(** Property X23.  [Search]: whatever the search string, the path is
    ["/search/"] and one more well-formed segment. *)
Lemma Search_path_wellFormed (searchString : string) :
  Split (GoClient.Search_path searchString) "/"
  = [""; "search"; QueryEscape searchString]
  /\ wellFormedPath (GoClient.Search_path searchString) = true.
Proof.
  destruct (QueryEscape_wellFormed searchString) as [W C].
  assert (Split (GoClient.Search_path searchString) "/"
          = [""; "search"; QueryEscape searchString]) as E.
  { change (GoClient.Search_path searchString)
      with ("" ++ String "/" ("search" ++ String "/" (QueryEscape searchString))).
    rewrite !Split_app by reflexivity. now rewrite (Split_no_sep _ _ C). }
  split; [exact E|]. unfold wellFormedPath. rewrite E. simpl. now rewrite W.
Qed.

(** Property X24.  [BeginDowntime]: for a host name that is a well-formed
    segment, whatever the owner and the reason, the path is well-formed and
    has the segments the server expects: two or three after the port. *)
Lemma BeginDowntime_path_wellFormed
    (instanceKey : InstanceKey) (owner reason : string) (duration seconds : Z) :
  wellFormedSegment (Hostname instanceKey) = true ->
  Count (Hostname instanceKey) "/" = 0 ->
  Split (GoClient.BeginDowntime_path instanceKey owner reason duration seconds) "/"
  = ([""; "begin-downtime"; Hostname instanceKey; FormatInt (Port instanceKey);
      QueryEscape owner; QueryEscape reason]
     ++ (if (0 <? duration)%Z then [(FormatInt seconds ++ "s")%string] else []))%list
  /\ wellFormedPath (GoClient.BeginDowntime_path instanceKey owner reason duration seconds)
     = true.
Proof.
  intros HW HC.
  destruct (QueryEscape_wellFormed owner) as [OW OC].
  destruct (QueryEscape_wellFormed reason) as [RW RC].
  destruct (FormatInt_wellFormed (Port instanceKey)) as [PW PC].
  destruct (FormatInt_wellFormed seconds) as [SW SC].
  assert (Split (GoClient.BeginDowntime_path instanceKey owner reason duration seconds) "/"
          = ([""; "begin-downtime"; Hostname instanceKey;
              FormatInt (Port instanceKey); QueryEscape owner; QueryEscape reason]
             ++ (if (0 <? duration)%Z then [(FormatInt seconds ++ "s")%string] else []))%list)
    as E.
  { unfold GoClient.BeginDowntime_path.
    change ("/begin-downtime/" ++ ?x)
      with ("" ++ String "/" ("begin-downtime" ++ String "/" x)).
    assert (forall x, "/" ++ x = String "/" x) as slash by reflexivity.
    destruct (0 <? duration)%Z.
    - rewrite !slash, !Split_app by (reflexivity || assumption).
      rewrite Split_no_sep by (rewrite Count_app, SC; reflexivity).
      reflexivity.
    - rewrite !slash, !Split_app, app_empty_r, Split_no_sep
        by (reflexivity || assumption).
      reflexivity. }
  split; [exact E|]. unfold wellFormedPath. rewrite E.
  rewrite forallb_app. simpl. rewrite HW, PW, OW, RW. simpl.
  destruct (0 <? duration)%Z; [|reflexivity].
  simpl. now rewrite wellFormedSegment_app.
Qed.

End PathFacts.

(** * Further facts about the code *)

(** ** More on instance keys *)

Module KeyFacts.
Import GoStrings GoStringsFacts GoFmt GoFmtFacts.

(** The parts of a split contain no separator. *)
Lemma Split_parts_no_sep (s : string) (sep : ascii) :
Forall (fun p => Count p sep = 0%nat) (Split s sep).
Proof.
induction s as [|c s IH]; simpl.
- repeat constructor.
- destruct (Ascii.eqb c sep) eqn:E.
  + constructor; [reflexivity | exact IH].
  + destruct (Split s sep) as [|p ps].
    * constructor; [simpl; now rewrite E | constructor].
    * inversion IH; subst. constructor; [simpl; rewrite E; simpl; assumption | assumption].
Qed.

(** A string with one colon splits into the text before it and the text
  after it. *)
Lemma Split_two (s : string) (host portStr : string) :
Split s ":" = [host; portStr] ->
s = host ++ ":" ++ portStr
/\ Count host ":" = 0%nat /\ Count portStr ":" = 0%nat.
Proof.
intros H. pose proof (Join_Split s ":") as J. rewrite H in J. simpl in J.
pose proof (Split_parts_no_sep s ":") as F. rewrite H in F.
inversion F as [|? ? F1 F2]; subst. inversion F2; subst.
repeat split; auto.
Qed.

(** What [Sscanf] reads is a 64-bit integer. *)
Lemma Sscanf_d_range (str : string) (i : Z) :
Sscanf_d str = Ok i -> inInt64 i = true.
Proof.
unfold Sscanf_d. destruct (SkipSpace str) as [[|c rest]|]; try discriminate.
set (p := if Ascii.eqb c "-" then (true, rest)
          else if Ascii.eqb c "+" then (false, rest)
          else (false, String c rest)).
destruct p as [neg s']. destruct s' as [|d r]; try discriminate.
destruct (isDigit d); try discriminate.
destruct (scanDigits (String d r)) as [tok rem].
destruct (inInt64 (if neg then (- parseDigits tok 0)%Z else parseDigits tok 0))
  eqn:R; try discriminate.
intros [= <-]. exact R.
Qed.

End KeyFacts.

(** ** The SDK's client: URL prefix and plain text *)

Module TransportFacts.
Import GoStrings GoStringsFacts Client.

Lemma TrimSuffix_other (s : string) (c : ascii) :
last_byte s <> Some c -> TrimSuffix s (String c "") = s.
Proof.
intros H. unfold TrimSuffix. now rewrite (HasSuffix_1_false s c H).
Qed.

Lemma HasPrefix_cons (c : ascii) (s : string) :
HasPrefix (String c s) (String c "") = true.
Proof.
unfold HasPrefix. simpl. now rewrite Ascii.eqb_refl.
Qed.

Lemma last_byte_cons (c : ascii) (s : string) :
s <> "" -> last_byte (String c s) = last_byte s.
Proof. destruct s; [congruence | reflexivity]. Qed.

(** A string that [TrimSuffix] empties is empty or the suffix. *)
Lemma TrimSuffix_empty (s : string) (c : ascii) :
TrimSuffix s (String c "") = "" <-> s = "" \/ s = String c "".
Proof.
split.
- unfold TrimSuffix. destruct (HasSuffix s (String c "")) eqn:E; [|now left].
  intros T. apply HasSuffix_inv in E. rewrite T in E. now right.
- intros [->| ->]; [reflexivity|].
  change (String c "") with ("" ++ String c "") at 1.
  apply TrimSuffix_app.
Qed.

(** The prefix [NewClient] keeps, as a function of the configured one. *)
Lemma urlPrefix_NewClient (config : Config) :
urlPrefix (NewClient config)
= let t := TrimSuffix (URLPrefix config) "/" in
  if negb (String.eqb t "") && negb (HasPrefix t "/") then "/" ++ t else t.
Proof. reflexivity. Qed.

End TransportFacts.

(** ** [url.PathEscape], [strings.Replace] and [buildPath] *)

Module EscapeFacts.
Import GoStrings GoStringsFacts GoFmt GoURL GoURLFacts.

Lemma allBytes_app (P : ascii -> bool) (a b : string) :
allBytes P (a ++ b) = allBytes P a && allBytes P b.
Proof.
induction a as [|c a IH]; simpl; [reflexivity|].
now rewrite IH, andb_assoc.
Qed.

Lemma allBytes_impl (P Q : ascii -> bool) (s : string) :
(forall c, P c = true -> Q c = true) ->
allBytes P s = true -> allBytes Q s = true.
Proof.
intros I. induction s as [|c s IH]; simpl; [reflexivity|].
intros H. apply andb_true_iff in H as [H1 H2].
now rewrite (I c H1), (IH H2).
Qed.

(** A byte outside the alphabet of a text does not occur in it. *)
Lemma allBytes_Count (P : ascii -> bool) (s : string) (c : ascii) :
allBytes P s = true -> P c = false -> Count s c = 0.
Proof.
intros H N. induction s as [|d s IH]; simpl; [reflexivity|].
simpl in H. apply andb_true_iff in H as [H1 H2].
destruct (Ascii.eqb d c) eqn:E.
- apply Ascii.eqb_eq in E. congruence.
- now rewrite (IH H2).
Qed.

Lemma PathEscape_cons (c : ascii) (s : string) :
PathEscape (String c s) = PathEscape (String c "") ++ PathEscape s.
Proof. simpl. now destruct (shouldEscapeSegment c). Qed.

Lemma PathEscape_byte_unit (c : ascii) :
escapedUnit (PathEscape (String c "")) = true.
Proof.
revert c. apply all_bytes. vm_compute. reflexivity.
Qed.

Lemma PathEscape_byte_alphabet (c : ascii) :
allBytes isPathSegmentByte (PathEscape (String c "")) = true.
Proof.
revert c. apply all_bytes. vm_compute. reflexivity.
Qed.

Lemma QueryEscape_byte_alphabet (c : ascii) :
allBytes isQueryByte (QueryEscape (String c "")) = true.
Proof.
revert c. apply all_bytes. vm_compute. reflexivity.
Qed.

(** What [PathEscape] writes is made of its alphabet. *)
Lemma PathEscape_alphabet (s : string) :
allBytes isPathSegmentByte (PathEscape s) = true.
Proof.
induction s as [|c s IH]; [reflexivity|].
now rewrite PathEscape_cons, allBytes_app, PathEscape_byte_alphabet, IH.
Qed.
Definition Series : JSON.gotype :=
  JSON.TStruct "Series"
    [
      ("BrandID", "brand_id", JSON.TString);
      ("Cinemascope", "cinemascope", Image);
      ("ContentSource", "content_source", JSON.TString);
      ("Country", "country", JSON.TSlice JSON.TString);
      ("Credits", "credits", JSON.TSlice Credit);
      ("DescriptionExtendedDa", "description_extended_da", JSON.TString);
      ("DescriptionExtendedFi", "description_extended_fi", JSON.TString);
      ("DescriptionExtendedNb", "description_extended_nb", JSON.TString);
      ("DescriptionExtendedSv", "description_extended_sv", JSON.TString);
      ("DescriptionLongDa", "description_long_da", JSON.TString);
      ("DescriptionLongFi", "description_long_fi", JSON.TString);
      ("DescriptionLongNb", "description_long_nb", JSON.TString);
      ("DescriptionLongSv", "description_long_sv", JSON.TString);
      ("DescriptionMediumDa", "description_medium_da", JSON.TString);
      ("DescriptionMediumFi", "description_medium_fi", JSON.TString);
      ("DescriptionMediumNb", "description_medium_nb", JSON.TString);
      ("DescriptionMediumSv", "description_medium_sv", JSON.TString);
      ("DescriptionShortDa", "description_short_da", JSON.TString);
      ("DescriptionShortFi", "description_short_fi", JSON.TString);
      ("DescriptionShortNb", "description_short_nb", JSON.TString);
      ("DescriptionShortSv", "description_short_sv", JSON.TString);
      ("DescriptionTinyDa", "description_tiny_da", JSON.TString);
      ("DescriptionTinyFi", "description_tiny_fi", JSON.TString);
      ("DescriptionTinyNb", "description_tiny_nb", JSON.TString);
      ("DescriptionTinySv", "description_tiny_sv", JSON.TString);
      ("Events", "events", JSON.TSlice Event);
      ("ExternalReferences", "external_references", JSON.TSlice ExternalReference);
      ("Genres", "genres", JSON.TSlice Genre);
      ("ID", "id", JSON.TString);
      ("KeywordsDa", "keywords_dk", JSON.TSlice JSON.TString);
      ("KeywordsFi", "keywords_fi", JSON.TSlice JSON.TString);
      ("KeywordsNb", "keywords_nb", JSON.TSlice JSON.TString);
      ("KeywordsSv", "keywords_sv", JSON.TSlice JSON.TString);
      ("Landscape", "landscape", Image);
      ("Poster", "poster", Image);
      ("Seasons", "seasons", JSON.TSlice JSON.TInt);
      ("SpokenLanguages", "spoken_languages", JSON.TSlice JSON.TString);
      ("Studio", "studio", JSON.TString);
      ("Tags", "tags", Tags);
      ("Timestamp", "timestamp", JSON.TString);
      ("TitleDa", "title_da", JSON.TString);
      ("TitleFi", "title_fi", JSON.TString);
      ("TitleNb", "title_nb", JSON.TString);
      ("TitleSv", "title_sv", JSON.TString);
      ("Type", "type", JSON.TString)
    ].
====================
--- EXERCISE OBJECTIVE ---
In the material above, find the line containing "Lemma PathEscape_cons (c" and the line containing "(** What [PathEscape]", then write out exactly those two lines and every line between them, and nothing more.

--- RESPONSE AREA ---
Lemma PathEscape_cons (c : ascii) (s : string) :
PathEscape (String c s) = PathEscape (String c "") ++ PathEscape s.
Proof. simpl. now destruct (shouldEscapeSegment c). Qed.

Lemma PathEscape_byte_unit (c : ascii) :
escapedUnit (PathEscape (String c "")) = true.
Proof.
revert c. apply all_bytes. vm_compute. reflexivity.
Qed.

Lemma PathEscape_byte_alphabet (c : ascii) :
allBytes isPathSegmentByte (PathEscape (String c "")) = true.
Proof.
revert c. apply all_bytes. vm_compute. reflexivity.
Qed.

Lemma QueryEscape_byte_alphabet (c : ascii) :
allBytes isQueryByte (QueryEscape (String c "")) = true.
Proof.
revert c. apply all_bytes. vm_compute. reflexivity.
Qed.

(** What [PathEscape] writes is made of its alphabet. *)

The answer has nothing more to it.